From 6befc364487cf4a5a577edf99dc7fda6a043972b Mon Sep 17 00:00:00 2001
From: kalvinparker <106995826+kalvinparker@users.noreply.github.com>
Date: Mon, 10 Nov 2025 22:05:58 +0000
Subject: [PATCH] docs(audit): add license triage summary and PR body update
 file

---
 .github/PR_BODY_UPDATE-2.md         | 11 +++++++++
 issues/LICENSE-TRIAGE-2025-11-10.md | 36 +++++++++++++++++++++++++++++
 2 files changed, 47 insertions(+)
 create mode 100644 .github/PR_BODY_UPDATE-2.md
 create mode 100644 issues/LICENSE-TRIAGE-2025-11-10.md

diff --git a/.github/PR_BODY_UPDATE-2.md b/.github/PR_BODY_UPDATE-2.md
new file mode 100644
index 00000000..96729c97
--- /dev/null
+++ b/.github/PR_BODY_UPDATE-2.md
@@ -0,0 +1,11 @@
+Temporary license allowlist: MPL-2.0 and CDLA-Permissive-2.0 were added to deny.toml on branch experiment/webauthn-upgrade to unblock CI while coordinated upgrades/replacements are attempted. This is timeboxed and tracked in issues/FEASIBILITY-WEBAUTHN-WEBPKI.md and issues/TRACK-2025-11-09-RSA-PASTE.md. See the experiment artifacts in docker/audit/output/.
+
+## Tasks
+- [ ] Owner: Security lead — confirm timebox and approve temporary allowlist (by 2025-11-17)

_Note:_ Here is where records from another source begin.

Lemma settled_Promise_all {A B} (p : Promise A) (q : Promise B) :
  joins (call p) (call q) = true -> settled (await_Promise_all p q).
Proof.
  intros Hj w. unfold await_Promise_all.
  destruct (call p) as [| | | | | m1 id1 |]; try discriminate Hj.
  destruct (call q) as [| | | | | m2 id2 |]; try discriminate Hj.
  destruct (settles_second_first w).
  - destruct (answer q w) as [[b | e] w1]; [destruct (answer p w1) as [[a | e] w2] |];
      cbn -[joins]; rewrite Hj; reflexivity.
  - destruct (answer p w) as [[a | e] w1]; [destruct (answer q w1) as [[b | e] w2] |];
      cbn -[joins]; rewrite Hj; reflexivity.
Qed.

Lemma settled_bind {A B} (m : M A) (f : A -> M B) :
  settled m -> (forall a, settled (f a)) -> settled (bind m f).
Proof.
  intros Hm Hf w. specialize (Hm w). unfold bind.
  destruct (m w) as [[[a | e] w1] t1]; cbn in *.
  - specialize (Hf a w1). destruct (f a w1) as [[r w2] t2]; cbn in *.
    rewrite flow_app, Hm. exact Hf.
  - exact Hm.
Qed.

Lemma settled_try_catch {A} (body : M A) (handler : JsError -> M A) :
  settled body -> (forall e, settled (handler e)) -> settled (try_catch body handler).
Proof.
  intros Hb Hh w. specialize (Hb w). unfold try_catch.
  destruct (body w) as [[[a | e] w1] t1]; cbn in *.
  - exact Hb.
  - specialize (Hh e w1). destruct (handler e w1) as [[r w2] t2]; cbn in *.
    rewrite flow_app, Hb. exact Hh.
Qed.

Lemma joins_indexing_requests (id : string) :
  joins (call (heliusApi_getAsset id)) (call (heliusApi_getAssetProof id)) = true.
Proof. cbn -[String.eqb]. rewrite !String.eqb_refl. reflexivity. Qed.

Create HintDb settled_db discriminated.
#[local] Hint Resolve settled_ret settled_throw settled_lift settled_console_log
  settled_console_error settled_generate settled_await settled_detached
  settled_Promise_all settled_bind settled_try_catch joins_indexing_requests
  : settled_db.
#[local] Hint Extern 1 (settled (match ?x with (_, _) => _ end)) =>
  destruct x : settled_db.
#[local] Hint Extern 2 (settled _) => progress cbv zeta : settled_db.
#[local] Hint Extern 1 (is_airdropSolIfNeeded _ = _) => reflexivity : settled_db.

Lemma createTree_settled conn payer pair canopy :
  settled (createTree conn payer pair canopy).
Proof. unfold createTree. auto 40 with settled_db. Qed.

Lemma mintCompressedNFT_settled conn payer treeAddress :
  settled (mintCompressedNFT conn payer treeAddress).
Proof. unfold mintCompressedNFT. auto 40 with settled_db. Qed.

Lemma transferCompressedNFT_settled conn assetId sender receiver :
  settled (transferCompressedNFT conn assetId sender receiver).
Proof. unfold transferCompressedNFT. auto 60 with settled_db. Qed.

Lemma burnCompressedNFT_settled conn assetId payer :
  settled (burnCompressedNFT conn assetId payer).
Proof. unfold burnCompressedNFT. auto 60 with settled_db. Qed.

#[local] Hint Resolve createTree_settled mintCompressedNFT_settled
  transferCompressedNFT_settled burnCompressedNFT_settled : settled_db.

Lemma main_settled : settled main.
Proof. unfold main. auto 40 with settled_db. Qed.

(** ** What is requested, rule by rule *)

Section Requests.
Variable P : Call -> Prop.

Lemma calls_ret {A} (a : A) : calls_satisfy P (ret a).
Proof. intros w. constructor. Qed.

Lemma calls_throw {A} (e : JsError) : calls_satisfy P (@throw _ _ A e).
Proof. intros w. constructor. Qed.

Lemma calls_lift {A} (o : Outcome A) : calls_satisfy P (lift o).
Proof. intros w. constructor. Qed.

Lemma calls_console_log args : calls_satisfy P (console_log args).
Proof. intros w. constructor. Qed.

Lemma calls_console_error msg e : calls_satisfy P (console_error msg e).
Proof. intros w. constructor. Qed.

Lemma calls_generate : calls_satisfy P Keypair_generate.
Proof. intros w. unfold Keypair_generate. destruct (io_generate w). constructor. Qed.

Lemma calls_await {A} (p : Promise A) : P (call p) -> calls_satisfy P (await p).
Proof.
  intros Hc w. unfold await. destruct (answer p w) as [o w1]; cbn. auto.
Qed.

Lemma calls_detached {A} (p : Promise A) : P (call p) -> calls_satisfy P (detached p).
Proof.
  intros Hc w. unfold detached. destruct (answer p w) as [o w1]; cbn. auto.
Qed.

Lemma calls_Promise_all {A B} (p : Promise A) (q : Promise B) :
  P (call p) -> P (call q) -> calls_satisfy P (await_Promise_all p q).
Proof.
  intros Hp Hq w. unfold await_Promise_all.
  destruct (settles_second_first w).
  - destruct (answer q w) as [[b | e] w1]; [destruct (answer p w1) as [[a | e] w2] |];
      cbn; auto.
  - destruct (answer p w) as [[a | e] w1]; [destruct (answer q w1) as [[b | e] w2] |];
      cbn; auto.
Qed.

Lemma calls_bind {A B} (m : M A) (f : A -> M B) :
  calls_satisfy P m -> (forall a, calls_satisfy P (f a)) -> calls_satisfy P (bind m f).
Proof.
  intros Hm Hf w. specialize (Hm w). unfold bind.
  destruct (m w) as [[[a | e] w1] t1]; cbn in *.
  - specialize (Hf a w1). destruct (f a w1) as [[r w2] t2]; cbn in *.
    rewrite issued_app. apply Forall_app. auto.
  - exact Hm.
Qed.

Lemma calls_try_catch {A} (body : M A) (handler : JsError -> M A) :
  calls_satisfy P body -> (forall e, calls_satisfy P (handler e)) ->
  calls_satisfy P (try_catch body handler).
Proof.
  intros Hb Hh w. specialize (Hb w). unfold try_catch.
  destruct (body w) as [[[a | e] w1] t1]; cbn in *.
  - exact Hb.
  - specialize (Hh e w1). destruct (handler e w1) as [[r w2] t2]; cbn in *.
    rewrite issued_app. apply Forall_app. auto.
Qed.

End Requests.

(** A side condition on one request: compute it, then read the instructions
    of the transaction one by one. *)
Ltac check_request :=
  cbn; try exact I; try (split; reflexivity);
  intros;
  repeat match goal with
    | H : _ \/ _ |- _ => destruct H
    | H : False |- _ => destruct H
    | H : _ = _ |- _ => discriminate H
    | H : _ = _ |- _ => injection H as <- <- <-
    | H : _ = _ |- _ => injection H as <- <-
    | |- ~ _ => intro
    end;
  cbn;
  repeat match goal with
    | H : findProgramAddressSync _ _ = _ |- _ => rewrite H
    end;
  auto.

Create HintDb calls_db discriminated.
#[local] Hint Resolve calls_ret calls_throw calls_lift calls_console_log
  calls_console_error calls_generate calls_await calls_detached
  calls_Promise_all calls_bind calls_try_catch : calls_db.
#[local] Hint Extern 1 (calls_satisfy _ (match ?x with (_, _) => _ end)) =>
  destruct x eqn:? : calls_db.
#[local] Hint Extern 2 (calls_satisfy _ _) => progress cbv zeta : calls_db.
#[local] Hint Extern 1 (fixed_tree_parameters _) => solve [check_request] : calls_db.
#[local] Hint Extern 1 (mints_nothing _) => solve [check_request] : calls_db.
#[local] Hint Extern 1 (mints_into _ _) => solve [check_request] : calls_db.
#[local] Hint Extern 1 (transfers_between _ _ _) =>
  solve [cbn; try exact I; repeat split; check_request] : calls_db.

Lemma createTree_parameters conn payer :
  calls_satisfy fixed_tree_parameters
    (createTree conn payer {| maxDepth := 3; maxBufferSize := 8 |} 0).
Proof. unfold createTree. auto 40 with calls_db. Qed.

Lemma mintCompressedNFT_parameters conn payer treeAddress :
  calls_satisfy fixed_tree_parameters (mintCompressedNFT conn payer treeAddress).
Proof. unfold mintCompressedNFT. auto 40 with calls_db. Qed.

Lemma transferCompressedNFT_parameters conn assetId sender receiver :
  calls_satisfy fixed_tree_parameters
    (transferCompressedNFT conn assetId sender receiver).
Proof. unfold transferCompressedNFT. auto 60 with calls_db. Qed.

Lemma burnCompressedNFT_parameters conn assetId payer :
  calls_satisfy fixed_tree_parameters (burnCompressedNFT conn assetId payer).
Proof. unfold burnCompressedNFT. auto 60 with calls_db. Qed.

Lemma main_parameters : calls_satisfy fixed_tree_parameters main.
Proof.
  unfold main.
  auto 40 using createTree_parameters, mintCompressedNFT_parameters,
    transferCompressedNFT_parameters, burnCompressedNFT_parameters with calls_db.
Qed.

(** ** The proof path *)

Lemma js_or_zero_id (n : Z) : js_or_zero n = n.
Proof.
  unfold js_or_zero. destruct (Z.eqb_spec n 0); congruence.
Qed.

Lemma js_slice_prefix {A} (n : Z) (l : list A) :
  0 <= n -> js_slice 0 n l = firstn (Z.to_nat n) l.
Proof.
  intros Hn. unfold js_slice. cbn [Z.ltb Z.compare].
  destruct (Z.ltb_spec n 0); [exfalso; lia |].
  rewrite (Z.min_l 0) by lia. cbn [Z.to_nat skipn]. rewrite Z.sub_0_r.
  destruct (Z.le_ge_cases n (Z.of_nat (length l))).
  - rewrite Z.min_l by lia. reflexivity.
  - rewrite Z.min_r by lia. rewrite Nat2Z.id.
    rewrite !firstn_all2 by lia. reflexivity.
Qed.

Lemma map_throwing_outcome_map {A B C} (g : A -> Outcome B) (f : B -> C)
    (l : list A) :
  map_throwing (fun a => outcome_map f (g a)) l =
  outcome_map (map f) (map_throwing g l).
Proof.
  induction l as [| a l IH]; cbn; [reflexivity |].
  destruct (g a); cbn; [| reflexivity].
  rewrite IH. destruct (map_throwing g l); reflexivity.
Qed.

Lemma map_throwing_length {A B} (g : A -> Outcome B) (l : list A) (bs : list B) :
  map_throwing g l = Ok bs -> length bs = length l.
Proof.
  revert bs. induction l as [| a l IH]; cbn; intros bs E.
  - injection E as <-. reflexivity.
  - destruct (g a); [| discriminate].
    destruct (map_throwing g l) as [bs' |]; [| discriminate].
    injection E as <-. cbn. f_equal. apply IH. reflexivity.
Qed.

Lemma proofPath_of_cut (nodes : list string) (canopyDepth : Z)
    (path : list AccountMeta) :
  proofPath_of nodes (js_or_zero canopyDepth) = Ok path ->
  canopyDepth <= Z.of_nat (length nodes) ->
  exists keys,
    map_throwing new_PublicKey nodes = Ok keys /\
    path =
      map read_only
        (firstn (Z.to_nat (Z.of_nat (length nodes) - canopyDepth)) keys).
Proof.
  unfold proofPath_of. rewrite js_or_zero_id.
  change (fun node : string =>
            outcome_map
              (fun pk => {| pubkey := pk; isSigner := false; isWritable := false |})
              (new_PublicKey node))
    with (fun node : string => outcome_map read_only (new_PublicKey node)).
  rewrite map_throwing_outcome_map.
  destruct (map_throwing new_PublicKey nodes) as [keys | e]; cbn; [| discriminate].
  intros E Hc. injection E as <-. exists keys. split; [reflexivity |].
  rewrite js_slice_prefix by lia. apply firstn_map.
Qed.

+- [ ] Owner: Maintainer — attempt `webauthn-rs` upgrade or replacement; report feasibility (see issues/FEASIBILITY-WEBAUTHN-WEBPKI.md)
+- [ ] Owner: Maintainer — coordinate `reqwest`/`hyper-rustls`/`openidconnect` upgrades to remove `webpki-roots` (see docker/audit/output/* and reqwest/webpki trees)
+- [ ] Owner: Maintainer — verify cargo-deny clean runs on CI after each change
+- [ ] Owner: Maintainer — remove temporary allowlist and update deny.toml when all issues resolved
+
+## Triage summary
+See issues/LICENSE-TRIAGE-2025-11-10.md for a short summary of the top offenders and remediation options.
diff --git a/issues/LICENSE-TRIAGE-2025-11-10.md b/issues/LICENSE-TRIAGE-2025-11-10.md
new file mode 100644
index 00000000..26223855
--- /dev/null
+++ b/issues/LICENSE-TRIAGE-2025-11-10.md
@@ -0,0 +1,36 @@
+# License triage summary (2025-11-10)
+
+Summary
+-------
+This short report summarizes the top remaining license failures reported by `cargo-deny` after temporary allowlist adjustments and initial experiments.
+
+Top offenders (extracted from `docker/audit/output/license_triage_2025-11-09.csv`):
+
+- webauthn-rs family (MPL-2.0):
+  - `webauthn-rs v0.5.3` (direct dependency)
+  - `webauthn-rs-core v0.5.3`
+  - `webauthn-rs-proto v0.5.3`
+  - `webauthn-attestation-ca v0.5.3`
+  - `base64urlsafedata v0.5.3`
+
+- webpki-roots (CDLA-Permissive-2.0):
+  - `webpki-roots v1.0.3` pulled via `hyper-rustls v0.27.7` -> `reqwest v0.12.24` -> `openidconnect v4.0.1` (and also via `opendal`/`yubico_ng`).
+
+Counts and impact
+-----------------
+- cargo-deny reported 7 license errors in the most recent run. The list above represents the full set of failing crates.
+
+Short remediation guidance
+------------------------
+- `webauthn-rs`: direct dependency. Options: (a) upgrade (if a permissively licensed version exists), (b) replace with an alternative WebAuthn crate, or (c) vendor minimal functionality. Immediate step: contact upstream and search for forks/relicensing.
+- `webpki-roots`: transitive via the TLS/HTTP stack. Options: (a) coordinated upgrade of `reqwest`/`hyper-rustls`/`openidconnect` or (b) switch TLS backend/features to avoid `webpki-roots`.
+
+Artifacts
+---------
+- Full diagnostics and experiment artifacts: `docker/audit/output/` (files: `*_deny.err`, `*_deny.json`, `*_build.err`).
+
+Next steps
+----------
+1. Owner assignment and tasking in PR checklist (see draft PR #2).
+2. Continue coordinated upgrades for `reqwest` chain and attempt to upgrade/replace `webauthn-rs`.
+3. Remove temporary allowlist once all offenders are resolved.